O provedor do Bolseiro de Investigação defende o aumento de bolsas a conceder ainda este ano, para minimizar o impacto dos cortes nas bolsas de doutoramento e pós-doutoramento da Fundação para a Ciência e Tecnologia (FCT).

Num memorando dirigido há uma semana ao presidente da FCT, Miguel Seabra, e divulgado esta terça-feira pela Lusa, o provedor Arsélio Pato de Carvalho afirma que «o pânico gerado nos bolseiros e nas instituições científicas», devido à redução do número de bolsas de doutoramento e pós-doutoramento, «poderá ser minimizado, injetando financiamento adicional para aumentar o número de bolsas a atribuir ainda em 2014, na sequência da avaliação ponderada dos recursos pendentes».

A nota foi divulgada pela Associação de Bolseiros de Investigação Científica, que pediu a intervenção do provedor a 29 de janeiro e hoje anunciou ter solicitado, na segunda-feira, uma audiência ao Presidente da República, Aníbal Cavaco Silva, face às preocupações com o desemprego, a emigração e a precariedade do trabalho dos investigadores.

Há cerca de um mês, a comunidade científica saiu à rua, em Lisboa, em protesto, acusando o Governo de desinvestimento na ciência, que o executivo tem refutado.

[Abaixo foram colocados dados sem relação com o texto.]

(** ** The quality score of the filter *)

(** X11. The quality score the filter compares with [min_quality] lies in
    [0, 1] for every model, and is 0 for a model without capabilities: a
    floor of 0 keeps every model, and the floors that validation admits span
    the whole range of the score. *)
Theorem quality_score_is_a_fraction (m : ModelConfig) :
  (0 <= Selector._quality_score m)%Q
  ∧ (Selector._quality_score m <= 1)%Q
  ∧ (capabilities m = ∅ → Selector._quality_score m = 0%Q).
Proof.
  unfold Selector._quality_score.
  split; [| split].
  3: { intros ->. reflexivity. }
  all: case_bool_decide; [discriminate |].
  all: unfold Selector.QUALITY_WEIGHTS; cbn [List.filter fst].
  all: repeat match goal with
              | |- context [bool_decide ?P] => destruct (bool_decide P)
              end; vm_compute; congruence.
Qed.

(** ** The time spent backing off *)

Section BackoffFacts.
Context {St : Type}.
Variable _make_api_call : Request → St → Result Response * St.
Variable config : ProviderConfig.

Lemma Qpower2_succ (n : nat) : (2 ^ Z.of_nat (S n) == 2 * 2 ^ Z.of_nat n)%Q.
Proof.
  rewrite Nat2Z.inj_succ. unfold Z.succ.
  rewrite Qpower_plus by discriminate. rewrite Qmult_comm. reflexivity.
Qed.

Lemma total_sleep_retry_events (failed : list Error) :
  ∀ (start : nat) (tail : list BaseProvider.Event),
    (total_sleep (retry_events config start failed ++ tail)
     == backoff_factor config
        * (2 ^ Z.of_nat (start + length failed) - 2 ^ Z.of_nat start)
        + total_sleep tail)%Q.
Proof.
  induction failed as [| e rest IH]; intros start tail.
  - simpl. rewrite Nat.add_0_r. ring.
  - cbn [retry_events app total_sleep foldr length].
    fold (total_sleep (retry_events config (S start) rest ++ tail)).
    rewrite IH.
    replace (start + S (length rest))%nat with (S start + length rest)%nat by lia.
    rewrite (Qpower2_succ start). ring.
Qed.

(** X12. The sleeps of one [execute_request] add up to
    [backoff_factor * (2^r - 1)], where [r] is the number of retries (one
    less than the number of raw calls); with a valid configuration this is
    at most [backoff_factor * (2^max_retries - 1)]. *)
Theorem total_backoff_is_geometric (request : Request) (s : St) :
  ProviderConfig_valid config = true →
  let events := (BaseProvider.execute_request _make_api_call config request s).2 in
  ∃ retries : nat,
    length (List.filter BaseProvider.is_api_call events) = S retries
    ∧ (Z.of_nat retries <= max_retries config)%Z
    ∧ (total_sleep events == backoff_factor config * (2 ^ Z.of_nat retries - 1))%Q
    ∧ (total_sleep events
       <= backoff_factor config * (2 ^ max_retries config - 1))%Q.
Proof.
  intros Hvalid events. subst events. unfold ProviderConfig_valid in Hvalid.
  apply andb_true_iff in Hvalid as [Hvalid Hbf].
  apply andb_true_iff in Hvalid as [_ Hmr].
  apply Z.leb_le in Hmr. apply Qltb_true in Hbf.
  unfold BaseProvider.execute_request, BaseProvider.range.
  destruct (Z.to_nat (max_retries config + 1)) as [| n] eqn:Hn; [lia |].
  destruct (attempt_loop_shape _make_api_call config n 0 request s ltac:(lia))
    as (failed & last & Hev & _ & Hle & _ & _).
  cbn [Nat.add] in Hev, Hle. rewrite Hev.
  exists (length failed).
  assert (total_sleep (retry_events config 0 failed
                         ++ [BaseProvider.ApiCall (length failed) last])
          == backoff_factor config * (2 ^ Z.of_nat (length failed) - 1))%Q as Hsum.
  { rewrite total_sleep_retry_events. simpl. ring. }
  split; [| split; [exact Hle | split; [exact Hsum |]]].
  - rewrite retry_events_api_calls. simpl. lia.
  - rewrite Hsum. apply Qmult_le_l; [exact Hbf |].
    apply Qplus_le_l with (z := 1%Q). ring_simplify.
    apply Qpower_le_compat_l; [exact Hle | discriminate].
Qed.
End BackoffFacts.

Lemma total_backoff_is_geometric_witness :
  ∃ retries : nat,
    length (List.filter BaseProvider.is_api_call
              (BaseProvider.execute_request Fixtures.rate_limited_once
                 Fixtures.test_provider_config Fixtures.request_hello 0%nat).2)
    = S retries
    ∧ (Z.of_nat retries <= max_retries Fixtures.test_provider_config)%Z
    ∧ (total_sleep (BaseProvider.execute_request Fixtures.rate_limited_once
                      Fixtures.test_provider_config Fixtures.request_hello 0%nat).2
       == backoff_factor Fixtures.test_provider_config * (2 ^ Z.of_nat retries - 1))%Q
    ∧ (total_sleep (BaseProvider.execute_request Fixtures.rate_limited_once
                      Fixtures.test_provider_config Fixtures.request_hello 0%nat).2
       <= backoff_factor Fixtures.test_provider_config
          * (2 ^ max_retries Fixtures.test_provider_config - 1))%Q.
Proof.
  apply (total_backoff_is_geometric Fixtures.rate_limited_once
           Fixtures.test_provider_config Fixtures.request_hello 0%nat).
  reflexivity.
Defined.

(** ** The cost strategy *)

Lemma Qinv_le_antitone (a b : Q) : (0 < a)%Q → (a <= b)%Q → (1 / b <= 1 / a)%Q.
Proof.
  intros Ha Hab.
  assert (0 < b)%Q as Hb by (eapply Qlt_le_trans; eassumption).
  apply Qle_shift_div_l; [exact Ha |].
  assert (1 / b * a == a / b)%Q as -> by (field; intros E; rewrite E in Hb; by apply Qlt_irrefl in Hb).
  apply Qle_shift_div_r; [exact Hb |]. by rewrite Qmult_1_l.
Qed.

Lemma _clamp_monotone (a b : Q) : (a <= b)%Q → (_clamp a <= _clamp b)%Q.
Proof.
  intros Hab. unfold _clamp, Py.max, Py.min.
  apply Q.max_le_compat_l. by apply Q.min_le_compat_r.
Qed.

Na origem do protesto esteve a diminuição do número de bolsas individuais de doutoramento e pós-doutoramento da FCT.

No concurso de 2013, cujos resultados foram divulgados em janeiro passado, foram atribuídas menos 900 bolsas individuais de doutoramento e menos 444 bolsas de pós-doutoramento face a 2012.

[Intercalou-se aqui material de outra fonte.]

(** * Facedancer: the USB device model of [facedancer/future/device.py]

    A shallow embedding of [USBBaseDevice] and [USBDevice]: the device
    record, its I/O helpers, the control-request dispatcher, the standard
    request handlers and the descriptor encoders, followed by the
    properties the specification states about them.

    Python integers are [Z]; [bytes]/[bytearray] values are lists of
    integers in [0, 256); dictionaries are [gmap]s and sets are [gset]s.
    Methods mutate [self], call the backend and may raise, so they are
    computations in a small state-and-exception monad over the device
    record, whose [trace] field logs every call made on the backend and
    every terminal action taken on a control request, oldest first. *)

From Stdlib Require Import ZArith Lia.
From stdpp Require Import base gmap strings list fin_maps.

Local Open Scope Z_scope.

Set Warnings "-register-all".

(** ** Enumerations of [facedancer/future/types.py] *)

(** Modelled from the spec: the [types] module is not part of the sources
    at hand; the spec names the members (direction IN/OUT, request type
    standard/class/vendor/reserved, recipient device/interface/endpoint/
    other) and USB 2.0 chapter 9 fixes the numbers. *)
Inductive USBDirection := OUT | IN.

Inductive USBRequestType := STANDARD | CLASS | VENDOR | RESERVED.

Inductive USBRequestRecipient := DEVICE | INTERFACE | ENDPOINT | OTHER.

#[global] Instance USBDirection_eq_dec : EqDecision USBDirection.
Proof. solve_decision. Defined.

#[global] Instance USBRequestType_eq_dec : EqDecision USBRequestType.
Proof. solve_decision. Defined.

#[global] Instance USBRequestRecipient_eq_dec : EqDecision USBRequestRecipient.
Proof. solve_decision. Defined.

#[global] Instance USBDirection_countable : Countable USBDirection.
Proof.
  refine (inj_countable' (fun d => match d with OUT => 0%nat | IN => 1%nat end)
            (fun n => match n with 0%nat => OUT | _ => IN end) _).
  by intros [].
Defined.

#[global] Instance USBRequestType_countable : Countable USBRequestType.
Proof.
  refine (inj_countable'
            (fun t => match t with
                      | STANDARD => 0%nat | CLASS => 1%nat
                      | VENDOR => 2%nat | RESERVED => 3%nat end)
            (fun n => match n with
                      | 0%nat => STANDARD | 1%nat => CLASS
                      | 2%nat => VENDOR | _ => RESERVED end) _).
  by intros [].
Defined.

#[global] Instance USBRequestRecipient_countable : Countable USBRequestRecipient.
Proof.
  refine (inj_countable'
            (fun t => match t with
                      | DEVICE => 0%nat | INTERFACE => 1%nat
                      | ENDPOINT => 2%nat | OTHER => 3%nat end)
            (fun n => match n with
                      | 0%nat => DEVICE | 1%nat => INTERFACE
                      | 2%nat => ENDPOINT | _ => OTHER end) _).
  by intros [].
Defined.

(** Modelled from the spec: [DescriptorTypes], [LanguageIDs] and
    [USBStandardRequests] of the absent [types] module, with the USB 2.0
    numbers ([DESCRIPTOR_TYPE_NUMBER = 0x01] in the source agrees). *)
Module DescriptorTypes.
Definition DEVICE : Z := 1.
Definition CONFIGURATION : Z := 2.
Definition STRING : Z := 3.
End DescriptorTypes.

Module LanguageIDs.
Definition ENGLISH_US : Z := 0x0409.
End LanguageIDs.

Module USBStandardRequests.
Definition GET_STATUS : Z := 0.
Definition CLEAR_FEATURE : Z := 1.
Definition SET_FEATURE : Z := 3.
Definition SET_ADDRESS : Z := 5.
Definition GET_DESCRIPTOR : Z := 6.
Definition SET_DESCRIPTOR : Z := 7.
Definition GET_CONFIGURATION : Z := 8.
Definition SET_CONFIGURATION : Z := 9.
Definition GET_INTERFACE : Z := 10.
Definition SET_INTERFACE : Z := 11.
Definition SYNCH_FRAME : Z := 12.
End USBStandardRequests.

(** ** Python values *)

Abbreviation bytes := (list Z) (only parsing).

Definition byte_ok (z : Z) : Prop := 0 <= z < 256.

Definition byte_okb (z : Z) : bool := (0 <=? z) && (z <? 256).

Inductive Exception :=
| KeyError
| ValueError
| AttributeError
| OverflowError
| KeyboardInterrupt
| OtherException (name : string).

(** [data[0:k]] on a sequence: a negative [k] counts from the end. *)
Definition slice_to {A} (k : Z) (l : list A) : list A :=
  if 0 <=? k then take (Z.to_nat k) l
  else take (length l - Z.to_nat (- k)) l.

(** What is left after [del data[0:k]]. *)
Definition del_slice_to {A} (k : Z) (l : list A) : list A :=
  if 0 <=? k then drop (Z.to_nat k) l
  else drop (length l - Z.to_nat (- k)) l.

(** ** Control requests *)

(** Modelled from the spec: [USBControlRequest] of the absent [request]
    module, "built fresh for every control transaction from the raw
    8-byte setup packet: direction, request type, recipient, request
    number, and the two 16-bit value/index fields plus requested length,
    plus any accompanying OUT-direction payload".  The length comes off
    the wire as an unsigned field, hence [N]. *)
Record USBControlRequest := {
  req_direction : USBDirection;
  req_type : USBRequestType;
  req_recipient : USBRequestRecipient;
  req_number : Z;
  req_value : Z;
  req_index : Z;
  req_length : N;
  req_data : bytes
}.

Definition value_high (r : USBControlRequest) : Z := Z.shiftr (req_value r) 8.
Definition value_low (r : USBControlRequest) : Z := Z.land (req_value r) 0xff.
Definition index_low (r : USBControlRequest) : Z := Z.land (req_index r) 0xff.

(** ** Handler bindings *)

(** The request-handler methods [USBDevice] declares, and a tag for the
    handlers a subclass, configuration, interface or endpoint brings. *)
Inductive HandlerMethod :=
| handle_get_status_request_m
| handle_clear_feature_request_m
| handle_set_feature_request_m
| handle_set_address_request_m
| handle_get_descriptor_request_m
| handle_set_descriptor_request_m
| handle_get_configuration_request_m
| handle_set_configuration_request_m
| handle_get_interface_request_m
| handle_set_interface_request_m
| handle_synch_frame_request_m
| user_handler_m (id : nat).

(** Modelled from the spec: the matching metadata the decorators of the
    absent [request] module attach to a method, "a tuple
    (request-type-or-wildcard, recipient-or-wildcard,
    direction-or-wildcard, request-number-or-wildcard) paired with the
    bound handler function"; [None] is the wildcard. *)
Record HandlerBinding := {
  hb_type : option USBRequestType;
  hb_recipient : option USBRequestRecipient;
  hb_direction : option USBDirection;
  hb_number : option Z;
  hb_method : HandlerMethod
}.

(** A request handler below the device: its own bindings and its
    subordinate handlers (configuration, then interfaces, then
    endpoints). *)
Inductive RequestHandlerNode :=
| HandlerNode (own : list HandlerBinding) (subordinates : list RequestHandlerNode).

(** ** Configurations and endpoints *)

(** Modelled from the spec: [USBEndpoint] of the absent [endpoint]
    module, "endpoint number, direction (IN/OUT), max packet size". *)
Record USBEndpoint := {
  ep_number : Z;
  ep_direction : USBDirection;
  ep_max_packet_size : Z
}.

(** Modelled from the spec: [USBConfiguration] of the absent
    [configuration] module: its 1-based number, the bytes its
    [get_descriptor()] produces, the interface numbers and endpoints it
    exposes, and its request handlers. *)
Record USBConfiguration := {
  cfg_number : Z;
  cfg_descriptor : bytes;
  cfg_interfaces : list Z;
  cfg_endpoints : list USBEndpoint;
  cfg_handlers : RequestHandlerNode
}.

No memorando, o provedor do Bolseiro de Investigação revela a sua preocupação com «o clima de desconfiança dos bolseiros relativamente à direção da FCT», que «está a alastrar para uma parte significativa da comunidade científica portuguesa».

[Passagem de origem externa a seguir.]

Lemma batch_loop_run (total : nat) (pending : list Intention) :
  forall (i : nat) (embedded : list Intention) (w : World),
  exists w',
    batch_loop None total i pending embedded w =
    (Returns (embedded ++ map (filled (now w)) pending)%list, w')
    /\ extends_trace w w'
         (map (fun x => EvEmbed (textToEmbed x)) (filter lacks_embedding pending)).
Proof.
  induction pending as [| x rest IH]; intros i embedded w.
  - exists w. simpl. rewrite app_nil_r. split; [reflexivity | apply extends_trace_refl].
  - cbn [batch_loop map filter].
    assert (shape : filled (now w) x =
                    match embedding x with
                    | Some _ => x
                    | None => with_embedding x (generateEmbedding (textToEmbed x)) (now w)
                    end) by reflexivity.
    assert (lacking : lacks_embedding x =
                      match embedding x with Some _ => false | None => true end)
      by reflexivity.
    rewrite shape, lacking. clear shape lacking.
    destruct (embedding x) as [e |].
    + destruct (IH (S i) (embedded ++ [x])%list w) as (w' & run & frame).
      exists w'. rewrite run, <- app_assoc. split; [reflexivity | exact frame].
    + destruct (IH (S i)
                  (embedded ++
                   [with_embedding x (generateEmbedding (textToEmbed x)) (now w)])%list
                  (logged w [EvEmbed (textToEmbed x)]))
        as (w' & run & frame).
      exists w'. split.
      * unfold logged in run. simpl in run.
        unfold embedIntention. run_async.
        rewrite run, <- app_assoc. reflexivity.
      * cbn [map].
        destruct frame as (f1 & f2 & f3 & f4 & f5 & f6 & f7 & f8).
        unfold extends_trace. simpl in *.
        rewrite <- app_assoc in f8. repeat split; assumption.
Qed.

Lemma filled_has_embedding (stamp : Z) (i : Intention) :
  embedding (filled stamp i) <> None.
Proof.
  unfold filled. destruct (embedding i) eqn:has; simpl; congruence.
Qed.

Lemma filled_twice (s t : Z) (l : list Intention) :
  map (filled t) (map (filled s) l) = map (filled s) l.
Proof.
  rewrite map_map. apply map_ext. intros i.
  unfold filled at 1. destruct (embedding (filled s i)) eqn:has; [reflexivity |].
  exfalso. exact (filled_has_embedding s i has).
Qed.

Lemma filled_none_lacking (s : Z) (l : list Intention) :
  filter lacks_embedding (map (filled s) l) = [].
Proof.
  induction l as [| i rest IH]; simpl; [reflexivity |].
  unfold lacks_embedding at 1.
  destruct (embedding (filled s i)) eqn:has; [exact IH |].
  exfalso. exact (filled_has_embedding s i has).
Qed.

Segundo Arsélio Pato de Carvalho, «este clima tem maior impacto nos mais jovens, por serem os mais vulneráveis», sendo que «os bolseiros, ou o seu equivalente, contribuem com uma força de trabalho científico muito significativa nos institutos de investigação científica em Portugal e noutros países».

O provedor pede à FCT esclarecimentos sobre o processo do concurso de bolsas individuais, nomeadamente sobre as queixas recebidas de incumprimento de prazos, alteração de regras e da ordenação das classificações dos avaliadores e de taxas de aprovação diferenciadas por áreas científicas.

A Lusa procurou saber junto da FCT qual a resposta dada ao provedor, mas tal não foi possível.